-- Problem description --
Using the data below, return the stretch from the line that contains "(* ===== verification/ObjectsListProps.v" through the line that contains "followed by their", both included, exactly as it stands and nothing beyond it.

[Saved entries]

_ _ _ _

(** The same over the history, whose cursor is a revision. *)
Fixpoint all_history (fuel : nat) (db : SpaceDB) (tenant id : string) (limit after : Z)
    : option (list History) :=
  match fuel with
  | O => None
  | S fuel =>
      match snd (ListSpaceHistory None tenant id {| hp_AfterRevision := after; hp_Limit := limit |} db) with
      | Err _ => None
      | Ok page =>
          match list.last page with
          | None => Some []
          | Some h => app page <$> all_history fuel db tenant id limit (h_AfterRevision h)
          end
      end
  end.

Lemma validateLimit_ok limit : 1 <= limit <= 1000 -> validateLimit limit = None.
Proof.
  intros Hl. unfold validateLimit. destruct (Z.ltb_spec limit 1); [lia|]. destruct (Z.ltb_spec 1000 limit); [lia|done].
Qed.

Lemma ListSpaceMembers_run db tenant id after limit s :
  spaces_inv db -> s ∈ db_spaces db -> space_key s = (tenant, id) -> tenant_active db tenant ->
  1 <= limit <= 1000 -> (forall a, after = Some a -> ValidateSubject a = None) ->
  snd (ListSpaceMembers None tenant id {| mp_After := after; mp_Limit := limit |} db) =
  Ok (map scanSpaceMember
        (keyset_page sm_subject subject_lt (Z.to_nat limit) after (members_of db tenant id))).
Proof.
  intros Hi Hs [= <- <-] Ht Hl Ha. destruct (si_spaces db Hi s Hs) as (_ & Hvt & Hvi & _).
  unfold ListSpaceMembers. rewrite run_guard. unfold ValidateSpaceRef. rewrite Hvt, Hvi. cbn [andThen].
  rewrite run_guard. unfold ValidateMemberPage. cbn [mp_Limit mp_After]. rewrite validateLimit_ok by done. cbn [andThen].
  assert (match after with Some a => ValidateSubject a | None => None end = None) as ->
    by (destruct after; auto).
  erewrite spaceRead_run; [reflexivity|done|]. unfold bind. by rewrite spaceRoot_run.
Qed.

Lemma ListSpaceHistory_run db tenant id after limit s :
  spaces_inv db -> s ∈ db_spaces db -> space_key s = (tenant, id) -> tenant_active db tenant ->
  1 <= limit <= 1000 -> 0 <= after ->
  snd (ListSpaceHistory None tenant id {| hp_AfterRevision := after; hp_Limit := limit |} db) =
  Ok (map scanSpaceHistory
        (keyset_page sh_after_revision Z.ltb (Z.to_nat limit) (Some after) (entries_of db tenant id))).
Proof.
  intros Hi Hs [= <- <-] Ht Hl Ha. destruct (si_spaces db Hi s Hs) as (_ & Hvt & Hvi & _).
  unfold ListSpaceHistory. rewrite run_guard. unfold ValidateSpaceRef. rewrite Hvt, Hvi. cbn [andThen].
  rewrite run_guard. unfold ValidateHistoryPage. cbn [hp_Limit hp_AfterRevision]. rewrite validateLimit_ok by done.
  destruct (Z.ltb_spec after 0); [lia|].
  erewrite spaceRead_run; [reflexivity|done|]. unfold bind. rewrite spaceRoot_run by done.
  unfold reads, collectSpaceRows, keyset_page, rows_after, entries_of. by rewrite filter_filter.
Qed.
(* ===== verification/OutboxProps.v ===== *)
(** * What the event outbox guarantees

    [outbox_inv] holds in every state the store's operations reach.  A claim takes the
    oldest due facts ([claim_takes_oldest]); while its lease lasts no other call touches
    the fact ([live_lease_excludes]); a delivered or failed fact is final
    ([terminal_is_final]); no undelivered fact is lost or changed ([facts_are_kept]);
    completion succeeds exactly for the holder of a live claim
    ([CompleteEventOutbox_iff]). *)

From Stdlib Require Import Lia Bool ZArith Permutation.
From stdpp Require Import base strings list numbers sorting relations.
From S2P Require Import Prelude GoStrings Json GoTime GoErrors Sql Outbox.

Open Scope Z_scope.

Lemma with_ctx_Ok {S} ctx (s s' : S) u : with_ctx ctx s = (s', Ok u) -> s' = s /\ ctx = None.
Proof. unfold with_ctx. apply guard_Ok. Qed.

(** ** Claims as one update *)

Definition has_id (ids : list Z) (r : OutboxRow) : bool := existsb (Z.eqb (ob_id r)) ids.

Lemma has_id_true ids r : has_id ids r = true <-> ob_id r ∈ ids.
Proof.
  unfold has_id. rewrite existsb_elem. split.
  - intros (x & Hx & E). apply Z.eqb_eq in E. by subst.
  - intros H. exists (ob_id r). by rewrite Z.eqb_refl.
Qed.

Definition claimed (owner token : string) (until : Z) (L : list OutboxRow) (db : OutboxDB) : OutboxDB :=
  set_event_outbox (update_where (has_id (map ob_id L)) (claim_row owner token until) (event_outbox db)) db.

Definition claim_facts (owner token : string) (until : Z) (L : list OutboxRow) : list EventOutboxRow :=
  map (fun r => scanEventOutboxRow (claim_row owner token until r)) L.

Definition ids_unique (db : OutboxDB) : Prop := NoDup (map ob_id (event_outbox db)).

Lemma claim_one_run owner token until now db r :
  ids_unique db -> r ∈ event_outbox db -> outbox_due now r = true ->
  claim_one owner token until now (ob_id r) db =
  (claimed owner token until [r] db, Ok (Some (scanEventOutboxRow (claim_row owner token until r)))).
Proof.
  intros Hn Hr Hd. unfold claim_one, claimed.
  rewrite (find_unique ob_id _ (event_outbox db) r); [|done|done| |].
  - do 2 f_equal. apply update_where_ext. intros x Hx. cbn. rewrite orb_false_r.
    destruct (Z.eqb_spec (ob_id x) (ob_id r)) as [E|]; [|done]. cbn.
    by rewrite (NoDup_map_inj ob_id _ x r Hn Hx Hr E).
  - by rewrite Z.eqb_refl, Hd.
  - intros y _ E. bool_split. by apply Z.eqb_eq.
Qed.

Lemma claimed_ids owner token until L db :
  map ob_id (event_outbox (claimed owner token until L db)) = map ob_id (event_outbox db).
Proof. cbn. by apply map_update_where. Qed.

Lemma claimed_cons owner token until r L db :
  ob_id r ∉ map ob_id L ->
  claimed owner token until L (claimed owner token until [r] db) = claimed owner token until (r :: L) db.
Proof.
  intros Hr. unfold claimed, set_event_outbox. cbn [event_outbox event_outbox_delivered outbox_seq].
  f_equal. rewrite update_where_union.
  - apply update_where_ext. intros x _. cbn. by rewrite orb_false_r.
  - intros x _ E. apply has_id_true in E. apply list_elem_of_singleton in E. cbn.
    destruct (has_id _ _) eqn:E'; [|done]. apply has_id_true in E'. cbn in E'. congruence.
Qed.

Lemma claimEventOutboxIDs_run owner token now ttl L db :
  ids_unique db -> NoDup (map ob_id L) -> L ⊆ event_outbox db ->
  Forall (fun r => outbox_due now r = true) L ->
  let until := UnixNano (time_Unix now + ttl) in
  claimEventOutboxIDs owner token (map ob_id L) now ttl db =
  (claimed owner token until L db, Ok (claim_facts owner token until L)).
Proof.
  intros Hn HL Hsub Hdue until. revert db Hn Hsub. induction L as [|r L IH]; intros db Hn Hsub.
  { cbn. unfold ret, claimed. rewrite update_where_none by done. by destruct db. }
  cbn in HL. apply list.NoDup_cons in HL as [Hr HL]. apply list.Forall_cons in Hdue as [Hd Hdue].
  cbn [map claimEventOutboxIDs]. unfold bind at 1.
  rewrite (claim_one_run _ _ _ _ _ r) by (done || (apply Hsub; by left)). fold until.
  unfold bind. rewrite IH; [|done|done| |].
  - cbn. by rewrite claimed_cons.
  - unfold ids_unique. by rewrite claimed_ids.
  - intros x Hx. cbn. apply elem_update_where. right. split; [apply Hsub; by right|].
    destruct (has_id _ x) eqn:E; [|done]. apply has_id_true, list_elem_of_singleton in E.
    destruct Hr. rewrite <- E. by apply list_elem_of_fmap_2.
Qed.

Lemma due_rows_sub now limit p db r :
  r ∈ due_rows now limit p db -> r ∈ event_outbox db /\ outbox_due now r = true /\ p r = true.
Proof.
  unfold due_rows. intros H. apply (subseteq_take (Z.to_nat limit)) in H.
  apply elem_sort_by, elem_filter_b in H as [Hr H]. by bool_split.
Qed.

Lemma due_rows_NoDup now limit p db : ids_unique db -> NoDup (map ob_id (due_rows now limit p db)).
Proof.
  intros Hn. unfold due_rows. change (map ob_id) with (fmap ob_id : list OutboxRow -> list Z).
  rewrite fmap_take. eapply sublist_NoDup; [|apply sublist_take]. unfold sort_by.
  rewrite merge_sort_Permutation. apply NoDup_map_filter, Hn.
Qed.

(** The rows a claim takes, for the two dialects. *)
Definition claimable (d : dialect) (locked : Z -> bool) (r : OutboxRow) : bool :=
  match d with dialectPostgres => negb (locked (ob_id r)) | dialectSQLite => true end.

Definition lease_until (d : dialect) (now0 now1 : time) (ttl : Z) : Z :=
  match d with
  | dialectPostgres => UnixNano (now1 + ttl)
  | dialectSQLite => UnixNano (time_Unix (UnixNano now0) + ttl)
  end.

Definition claim_rows (d : dialect) (locked : Z -> bool) (now0 : time) (limit : Z) (db : OutboxDB) :=
  due_rows (UnixNano now0) (claim_limit limit) (claimable d locked) db.
(* ===== verification/Objects.v ===== *)
(** * The object repository (src/internal/repository/sql_objects*.go, sql_legal_holds.go)

    The table objects with its partial unique index on the live rows of a key
    (migrations 0001, 0002, 0005, 0021, 0026), legal_holds (0025) and audit_log (0016),
    for both dialects, with the access tables and the outbox the delete transactions
    write too.  A row is an [Object]; its metadata and tags columns hold the JSON of a
    map[string]string and are kept as the map.  SQLite's times are RFC 3339 texts and
    are compared as texts; PostgreSQL's are instants of microseconds.  The clock, the
    fresh version id and the error of a context that is done are arguments.  Statements
    fail through the context and through constraints.  Rows a query leaves in no order
    come in table order.  PostgreSQL compares keys by bytes (collation C). *)
From Stdlib Require Import Ascii Lia Bool ZArith.
From stdpp Require Import base gmap strings list numbers sorting.
From S2P Require Import Prelude GoStrings Json GoTime Sql GoErrors JsonStruct Keyset Spaces Access AccessStore Outbox.

Open Scope Z_scope.

(** ** Data (repository.go) *)

Record Object := {
  ob_ID : Z; ob_TenantID : string; ob_Bucket : string; ob_Key : string; ob_VersionID : string;
  ob_Backend : string; ob_StorageKey : string; ob_Size : Z; ob_ETag : string;
  ob_ContentType : string; ob_Metadata : kv; ob_Tags : kv; ob_StorageClass : string;
  ob_CreatedAt : time; ob_UpdatedAt : time; ob_DeletedAt : option time;
  ob_LockedUntil : option time; ob_VersionTombstone : bool
}.

#[export] Instance Object_eq_dec : EqDecision Object.
Proof. solve_decision. Defined.

(** A row of legal_holds; a NULL version is [None]. *)
Record HoldRow := {
  lh_object_id : Z; lh_tenant_id : string; lh_version_id : option string; lh_hold_reason : string;
  lh_created_by : string; lh_created_at : time
}.

Record LegalHold := {
  l_ID : Z; l_ObjectID : Z; l_VersionID : string; l_TenantID : string; l_Bucket : string; l_ObjectKey : string;
  l_HoldReason : string; l_CreatedAt : string; l_CreatedBy : string
}.

Record AuditEntry := {
  a_ID : Z; a_Actor : string; a_Action : string; a_Target : string; a_TenantID : string;
  a_Detail : string; a_CreatedAt : string
}.

(** [obj_seq] and [audit_seq] are the last ids of the two sequences. *)
Record ObjectsDB := {
  objects : list Object; obj_seq : Z; legal_holds : list HoldRow;
  audit_log : list AuditEntry; audit_seq : Z; outbox_db : OutboxDB; access_db : AccessDB
}.

Definition set_objects (l : list Object) (db : ObjectsDB) : ObjectsDB := {|
  objects := l; obj_seq := obj_seq db; legal_holds := legal_holds db; audit_log := audit_log db;
  audit_seq := audit_seq db; outbox_db := outbox_db db; access_db := access_db db |}.
Definition set_holds (l : list HoldRow) (db : ObjectsDB) : ObjectsDB := {|
  objects := objects db; obj_seq := obj_seq db; legal_holds := l; audit_log := audit_log db;
  audit_seq := audit_seq db; outbox_db := outbox_db db; access_db := access_db db |}.
Definition set_access (a : AccessDB) (db : ObjectsDB) : ObjectsDB := {|
  objects := objects db; obj_seq := obj_seq db; legal_holds := legal_holds db; audit_log := audit_log db;
  audit_seq := audit_seq db; outbox_db := outbox_db db; access_db := a |}.
Definition set_outbox (o : OutboxDB) (db : ObjectsDB) : ObjectsDB := {|
  objects := objects db; obj_seq := obj_seq db; legal_holds := legal_holds db; audit_log := audit_log db;
  audit_seq := audit_seq db; outbox_db := o; access_db := access_db db |}.
(* ===== verification/ObjectsListProps.v ===== *)
(** * What the listings return

    A prefix pattern matches the keys with that prefix ([literalPrefix_matches]); pages
    followed by their markers give the live objects in key order, each once
    ([ListObjects_enumerates]); the scan by tag ends and gives the page of the matching
    objects ([ListObjectsByTag_filters]). *)
From Stdlib Require Import Ascii Lia Bool ZArith.
From stdpp Require Import base gmap strings list numbers sorting relations.
From S2P Require Import Prelude GoStrings Json JsonProps GoTime Sql GoErrors JsonStruct Keyset Access AccessStore Outbox OutboxProps Objects ObjectsInvariant ObjectsProps.

Open Scope Z_scope.

(** ** Prefixes *)

(** The prefix test of a character equality. *)
Fixpoint prefix_by (eq : ascii -> ascii -> bool) (p s : list ascii) : bool :=
  match p, s with
  | [], _ => true
  | c :: p', a :: s' => eq c a && prefix_by eq p' s'
  | _ :: _, [] => false
  end.

Lemma like_prefix eq p s : like eq (concat (map escape_like p) ++ [char 37]) s = prefix_by eq p s.
Proof.
  revert s. induction p as [|c p IH]; intros s; [by induction s|].
  cbn [map concat]. unfold escape_like at 1.
  destruct (is_char 33 c) eqn:E1; [|destruct (is_char 37 c) eqn:E2; [|destruct (is_char 95 c) eqn:E3]];
    cbn [orb app like]; rewrite ?E1, ?E2, ?E3; cbn; destruct s as [|a s]; cbn; rewrite ?IH; try done.
Qed.
Lemma deletedFact_back f : deleted_ints f -> deletedFact_decode (members (deletedFact_json f)) = Some f.
Proof.
  intros [H1 H2 H3 H4]. destruct f as [a1 a2 a3 a4 a5 id a7 sz a9 b1 b2 b3 sh vc cc re].
  cbn [df_ObjectID df_Size df_VersionCount df_ChunkCount] in *.
  unfold deletedFact_decode, deletedFact_json, members, omit_str, omit_int, int.
  cbn [df_SchemaVersion df_EventType df_Tenant df_Bucket df_Key df_ObjectID df_VersionID df_Size df_ETag df_Backend
       df_RequestID df_Actor df_ShareIDs df_VersionCount df_ChunkCount df_Reason].
  destruct (Z.eqb_spec vc 0) as [->|], (Z.eqb_spec cc 0) as [->|], (re =s "") eqn:E;
    try (apply streqb_true in E as ->); destruct sh as [|s0 sh];
    cbn -[JInt int64_field mapM]; rewrite !int64_JInt by done; cbn -[mapM];
    try done; change (JString s0 :: map JString sh) with (map JString (s0 :: sh)); by rewrite strings_back.
Qed.

Lemma notifyRecord_back r :
  int64 (no_Size (ns_Object (nr_S3 r))) -> notifyRecord_decode (notifyRecord_json r) = Some r.
Proof.
  destruct r as [a1 a2 a3 a4 [p] [v [bn ba] [k sz e vi sq]]]. cbn [no_Size ns_Object nr_S3]. intros H.
  unfold notifyRecord_decode, notifyRecord_json, notifyS3Entity_json, notifyObject_json, int.
  cbn -[JInt int64_field]. rewrite int64_JInt by done. done.
Qed.

Lemma records_back l :
  Forall (fun r => int64 (no_Size (ns_Object (nr_S3 r)))) l -> mapM notifyRecord_decode (map notifyRecord_json l) = Some l.
Proof.
  induction 1 as [|r l Hr _ IH]; [done|]. cbn -[notifyRecord_decode notifyRecord_json].
  by rewrite notifyRecord_back, IH.
Qed.
Definition preflightBucketQuota (tenant bucket : string) (deltaBytes deltaObjects : Z) : prog (Sys B) unit :=
  do! b := call (fun f _ => GetBucketConfig f tenant bucket) in
  if (bc_BucketMaxBytes b <=? 0) && (bc_BucketMaxObjects b <=? 0) then ret tt
  else do! used := call (fun f _ => BucketUsage f tenant bucket) in
       let '(usedBytes, usedObjects) := used in
       run! refuse_if ((0 <? deltaBytes) && (0 <? bc_BucketMaxBytes b) && (bc_BucketMaxBytes b <? wrap64 (usedBytes + deltaBytes)))
              (quota_exceeded "bucket bytes") in
       refuse_if ((0 <? deltaObjects) && (0 <? bc_BucketMaxObjects b) && (bc_BucketMaxObjects b <? wrap64 (usedObjects + deltaObjects)))
         (quota_exceeded "bucket objects").

Record objectWriteUsage := { ou_previousSize : Z; ou_newObject : bool }.

Definition deltas (u : objectWriteUsage) (newSize : Z) : Z * Z :=
  if ou_newObject u then (newSize, 1) else (wrap64 (newSize - ou_previousSize u), 0).

Definition object_write_usage (tenant bucket key : string) (versioning : bool) : prog (Sys B) objectWriteUsage :=
  if versioning then ret {| ou_previousSize := 0; ou_newObject := true |}
  else do! o := find_object (fun e => errors_Is e RepoErrNotFound) tenant bucket key in
       ret (match o with
            | Some o => {| ou_previousSize := ob_Size o; ou_newObject := false |}
            | None => {| ou_previousSize := 0; ou_newObject := true |}
            end).

Definition UsageObjectWrite : string := "object_write".
Definition UsageObjectDelete : string := "object_delete".
Definition UsageObjectRestore : string := "object_restore".
Definition UsageBucketDelete : string := "bucket_delete".
Definition UsageQuarantine : string := "object_quarantine".

(** AddTenantUsage reads its row in a second statement. *)
Definition addTenantUsage (tenant kind : string) (deltaBytes deltaObjects : Z) : prog (Sys B) TenantQuota :=
  match fs_usageAccountant sv with
  | None => do! f2 := (fun s => (set_repo (sy_repo s) s, Ok (w_fault w (sy_tick s)))) in
            call (fun f now => AddTenantUsage f f2 now tenant deltaBytes deltaObjects)
  | Some a => do! now := clock in
              call (fun f _ => ua_Apply a {| um_TenantID := tenant; um_Kind := kind; um_DeltaBytes := deltaBytes;
                                             um_DeltaObjects := deltaObjects; um_OccurredAt := now |})
  end.

Definition accountObjectUsage (tenant : string) (u : objectWriteUsage) (actualSize : Z) : prog (Sys B) unit :=
  let '(deltaBytes, deltaObjects) := deltas u actualSize in
  run! map_err (fun e => Wrap "record quota usage" [e]) (addTenantUsage tenant UsageObjectWrite deltaBytes deltaObjects) in ret tt.

Definition countedObjectUsage (l : list Object) : Z * Z :=
  let rows := List.filter counted l in (sum_sizes rows, count rows).

(** A blob of the wrong size is removed. *)
Definition validateStoredSize (sk : string) (expected read stored : Z) : prog (Sys B) unit :=
  if (read =? expected) && (stored =? expected) then ret tt
  else run! ignored (store (fun _ => st_Delete sk)) in fail (errorf ErrSizeMismatch "size").

Definition validateConsumedSize (expected read : Z) : option error :=
  if read =? expected then None else Some (errorf ErrSizeMismatch "size").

_ _ _ _

-- Written response --
(* ===== verification/ObjectsListProps.v ===== *)
(** * What the listings return

    A prefix pattern matches the keys with that prefix ([literalPrefix_matches]); pages
    followed by their markers give the live objects in key order, each once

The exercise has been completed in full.